Cronaca

"A LECCE NON SI FESTEGGIA": calci e pugni a un 17enne. Auto bloccata nel traffico e assaltata, poi la violenza

Episodio nel cuore della città, a pochi metri dalla centralissima Piazza Sant'Oronzo

LECCE - “A Lecce non si festeggia”, giù botte e via una bandiera del Napoli, sino a quel punto esibita per celebrare il 3° Scudetto degli azzurri.

Brutta avventura per un 17enne che si trovava in auto con papà, mamma e fratello maggiore, intercettato da due individui all'altezza dei Giardini Pubblici di Lecce, al termine di Viale De Pietro, ironia della sorte proprio a pochi metri dalla sede sociale del Lecce.

L'auto della famigliola di tifosi del Napoli era incolonnata come tante nel traffico e strombazzava felicemente agitando una bandiera fuori dal finestrino, quando un gruppetto di almeno 3 persone si avventato contro la carrozzeria del mezzo, facendo scendere per strada il 17enne, colpito al petto con un calcio prima che la bandiera gli venisse sottratta.

Gli autori del gesto, soddisfatti del raid violento, si sono poi dileguati tra le vie del borgo antico, mentre la famiglia salentino-napoletana ha preannunciato denuncia contro ignoti in Questura a Lecce.
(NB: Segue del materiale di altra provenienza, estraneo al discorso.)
(* ===== verification/GwValue.v ===== *)
(** * JSON values of the gateway

    The gateway stores and rewrites [serde_json::Value] payloads.  The crate is not
    part of the repository: the type is opaque here, with the constructors and the
    accessors the sources use and their documented behaviour as laws.  A JSON
    object is a finite map; no function of the gateway depends on the order of its
    keys. *)

From S2P Require Import Prelude Str.

Class SerdeValue := {
  Value : Type;
  VNull : Value;
  VBool : bool -> Value;
  (** [Value::Number] of an integer. *)
  VNumber : Z -> Value;
  VString : string -> Value;
  VArray : list Value -> Value;
  VObject : gmap string Value -> Value;
  as_str : Value -> option string;
  as_object : Value -> option (gmap string Value);
  as_array : Value -> option (list Value);
}.

Class SerdeValueLaws `{SV : SerdeValue} : Prop := {
  as_str_spec v s : as_str v = Some s <-> v = VString s;
  as_object_spec v m : as_object v = Some m <-> v = VObject m;
  as_array_spec v l : as_array v = Some l <-> v = VArray l;
  string_not_object s m : VString s <> VObject m;
  null_not_object m : VNull <> VObject m;
}.

Section value.
Context `{SV : SerdeValue}.

(** [Value::get] with a key: nothing for a value that is not an object. *)
Definition value_get (v : Value) (key : string) : option Value :=
  object ← as_object v; object !! key.

(** [value[key]], which yields [Null] for an absent key. *)
Definition value_index (v : Value) (key : string) : Value := default VNull (value_get v key).

(** [object.entry(key).or_insert_with(value)] *)
Definition or_insert {A} (key : string) (v : A) (object : gmap string A) : gmap string A :=
  match object !! key with Some _ => object | None => <[key := v]> object end.

(** [json!({..})] of fields with distinct names. *)
Definition json_object (fields : list (string * Value)) : Value := VObject (list_to_map fields).

Definition json_opt {A} (f : A -> Value) (o : option A) : Value :=
  match o with Some a => f a | None => VNull end.
End value.

(** ** Facts about [or_insert] *)

Section or_insert.
Context {A : Type}.
Implicit Types (m : gmap string A).

Lemma or_insert_keeps k v m k' x : m !! k' = Some x → or_insert k v m !! k' = Some x.
Proof.
  unfold or_insert. intros H. destruct (m !! k) eqn:E; [done|].
  rewrite lookup_insert_ne; [done|congruence].
Qed.

Lemma or_insert_present k v m : is_Some (or_insert k v m !! k).
Proof.
  unfold or_insert. destruct (m !! k) eqn:E; [by rewrite E|by rewrite lookup_insert_eq].
Qed.

Lemma or_insert_ne k v m k' : k ≠ k' → or_insert k v m !! k' = m !! k'.
Proof.
  intros Hne. unfold or_insert. destruct (m !! k); [done|by rewrite lookup_insert_ne].
Qed.

Lemma or_insert_eq k v m : or_insert k v m !! k = Some (default v (m !! k)).
Proof. unfold or_insert. destruct (m !! k) eqn:E; [done|by rewrite lookup_insert_eq]. Qed.

Lemma or_insert_id k v m : is_Some (m !! k) → or_insert k v m = m.
Proof. unfold or_insert. by intros [x ->]. Qed.

Lemma or_insert_subset k v m : m ⊆ or_insert k v m.
Proof. apply map_subseteq_spec. intros. by apply or_insert_keeps. Qed.
End or_insert.

Create HintDb json.
#[export] Hint Resolve or_insert_keeps or_insert_present or_insert_subset : json.

(** ** An executable instance *)

Inductive json :=
  | JNull | JBool (b : bool) | JNumber (n : Z) | JString (s : string)
  | JArray (l : list json) | JObject (m : gmap string json).

Definition json_impl_value : SerdeValue := {|
  Value := json;
  VNull := JNull; VBool := JBool; VNumber := JNumber; VString := JString;
  VArray := JArray; VObject := JObject;
  as_str v := match v with JString s => Some s | _ => None end;
  as_object v := match v with JObject m => Some m | _ => None end;
  as_array v := match v with JArray l => Some l | _ => None end;
|}.

Lemma json_impl_value_laws : SerdeValueLaws (SV:=json_impl_value).
Proof. split; intros; cbn in *; try done; destruct v; naive_solver. Qed.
Ironia della sorte i componenti di questa famiglia vivono a Lecce da 25 anni da quando la mamma del giovane 17enne aggredito si è stabilita nel Salento con il suo compagno napoletano. Tutti e 4 appassionati di calcio sono tifosi del Lecce e del Napoli, un fatto che non è bastato ad evitare questo increscioso episodio.